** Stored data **
(** A profile is accepted exactly when it is valid. *)
Lemma profile_accepted_iff p : assertAgentRoleProfileInvariants p = Ok tt ↔ valid_profile p.
Proof.
  unfold assertAgentRoleProfileInvariants.
  rewrite !outcome_then_Ok, !guard_throw_Ok, !negb_false_iff, !bool_decide_eq_false, known_label.
  split.
  - intros (Hv & Hr & Hk & Hc & Hf & Hm & Hi & Ho & Hs & Hb).
    constructor; try done; try (apply dec_stable; done).
    case_bool_decide as Hkind.
    + left. rewrite !outcome_then_Ok, !guard_throw_Ok, !bool_decide_eq_false, orb_false_iff in Hb.
      destruct Hb as (Hcap & Hp & Hbd & H0 & H1). unfold LLM_ROLE_FORBIDDEN_CAPABILITIES in Hcap.
      destruct (arp_modelBinding p) as [b|] eqn:Eb; [|done]. apply binding_accepted_iff in Hbd.
      unfold valid_llm_role. rewrite Eb. split_all; try done; [set_solver| |by eauto].
      destruct (arp_promptVersion p) as [v|]; [|naive_solver]. exists v. naive_solver.
    + right. rewrite !outcome_then_Ok, !guard_throw_Ok, !bool_decide_eq_false in Hb.
      destruct Hb as (Hp & Hbd). unfold valid_service.
      assert (arp_roleKind p ∈ AGENT_ROLE_KINDS) as Hin by by apply dec_stable.
      split_all.
      * unfold AGENT_ROLE_KINDS in Hin. set_solver.
      * by apply eq_None_not_Some.
      * by destruct (arp_modelBinding p).
  - intros [Hv Hr Hc Hf Hs Hm Hi Ho Hkind].
    assert (arp_roleKind p ∈ AGENT_ROLE_KINDS) as Hk.
    { unfold AGENT_ROLE_KINDS. destruct Hkind as [(-> & _)|(-> & _)]; set_solver. }
    split_all; try tauto; try done.
    destruct Hkind as [(-> & Hcap & (v & -> & Hne) & (b & -> & Hb) & H0 & H1)|(-> & -> & ->)]; [|done].
    rewrite bool_decide_eq_true_2 by done. apply binding_accepted_iff in Hb.
    rewrite !outcome_then_Ok, !guard_throw_Ok, !bool_decide_eq_false, Hb, H0, H1.
    unfold LLM_ROLE_FORBIDDEN_CAPABILITIES. split_all; try done; [set_solver|naive_solver].
Qed.

Lemma freezeBinding_id b : freezeBinding b = b.
Proof. by destruct b. Qed.

Lemma freezeProfile_Ok p q : freezeProfile p = Ok q ↔ valid_profile p ∧ q = p.
Proof.
  unfold freezeProfile. rewrite outcome_then_Ok, profile_accepted_iff.
  assert (freezeBinding <$> arp_modelBinding p = arp_modelBinding p) as ->
    by (destruct (arp_modelBinding p) as [[]|]; done).
  destruct p; simpl. naive_solver.
Qed.

Lemma registry_entry_Ok role :
  ∃ p, registry_entry role = Ok p ∧ arp_role p = label role ∧ valid_profile p.
Proof.
  assert (∃ p, registry_entry role = Ok p ∧ arp_role p = label role ∧
               assertAgentRoleProfileInvariants p = Ok tt) as (p & E & Hr & Ha).
  { destruct role; eexists; (split; [vm_compute; reflexivity|]); split; vm_compute; reflexivity. }
  exists p. by rewrite <- profile_accepted_iff.
Qed.

(** Reading a profile back from its text. *)
Definition as_number (v : json) : option jsnum := match v with JNumber q => Some (Fin q) | _ => None end.

Definition as_binding (v : json) : option AgentModelBinding :=
  providerId ← req "providerId" as_string v; modelId ← req "modelId" as_string v;
  inferenceProfileId ← opt "inferenceProfileId" as_string v;
  ictRegisterRef ← opt "ictRegisterRef" as_string v;
  family ← opt "family" as_string v; region ← opt "region" as_string v;
  Some {| amb_providerId := providerId; amb_modelId := modelId;
          amb_inferenceProfileId := inferenceProfileId; amb_ictRegisterRef := ictRegisterRef;
          amb_family := family; amb_region := region |}.

Definition as_profile (v : json) : option AgentRoleProfile :=
  schemaVersion ← req "schemaVersion" as_string v; role ← req "role" as_string v;
  roleKind ← req "roleKind" as_string v; promptVersion ← opt "promptVersion" as_string v;
  modelBinding ← opt "modelBinding" as_binding v; outputSchema ← req "outputSchema" as_string v;
  maxAttempts ← req "maxAttempts" as_number v; maxInputTokens ← req "maxInputTokens" as_number v;
  maxOutputTokens ← req "maxOutputTokens" as_number v;
  capability ← req "capability" as_string v; finOpsGroup ← req "finOpsGroup" as_string v;
  Some {| arp_schemaVersion := schemaVersion; arp_role := role; arp_roleKind := roleKind;
          arp_promptVersion := promptVersion; arp_modelBinding := modelBinding;
          arp_outputSchema := outputSchema; arp_maxAttempts := maxAttempts;
          arp_maxInputTokens := maxInputTokens; arp_maxOutputTokens := maxOutputTokens;
          arp_capability := capability; arp_finOpsGroup := finOpsGroup |}.

Lemma binding_typed b : as_binding (canonicalJson (binding_json b)) = Some b.
Proof.
  unfold as_binding, binding_json. do 2 typed_req JString. do 4 typed_opt JString. by destruct b.
Qed.

Lemma number_typed n : Number.isFinite n = true → as_number (canonicalJson (json_of_number n)) = Some n.
Proof. by destruct n. Qed.

Lemma token_budget_finite n : is_token_budget n = true → Number.isFinite n = true.
Proof. by destruct n. Qed.

Lemma attempts_finite n :
  includes_number n AGENT_ROLE_MAX_ATTEMPT_VALUES = true → Number.isFinite n = true.
Proof. by destruct n. Qed.

Lemma valid_profile_finite p :
  valid_profile p →
  Number.isFinite (arp_maxAttempts p) = true ∧ Number.isFinite (arp_maxInputTokens p) = true ∧
  Number.isFinite (arp_maxOutputTokens p) = true.
Proof. intros []. auto using token_budget_finite, attempts_finite. Qed.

** REQUIRED WORK **
Write out the lines from the one containing "Lemma attempts_finite n" through the last line of the records above. Include both of those lines and nothing else.

** WRITTEN RESPONSE **
Lemma attempts_finite n :
  includes_number n AGENT_ROLE_MAX_ATTEMPT_VALUES = true → Number.isFinite n = true.
Proof. by destruct n. Qed.

Lemma valid_profile_finite p :
  valid_profile p →
  Number.isFinite (arp_maxAttempts p) = true ∧ Number.isFinite (arp_maxInputTokens p) = true ∧
  Number.isFinite (arp_maxOutputTokens p) = true.
Proof. intros []. auto using token_budget_finite, attempts_finite. Qed.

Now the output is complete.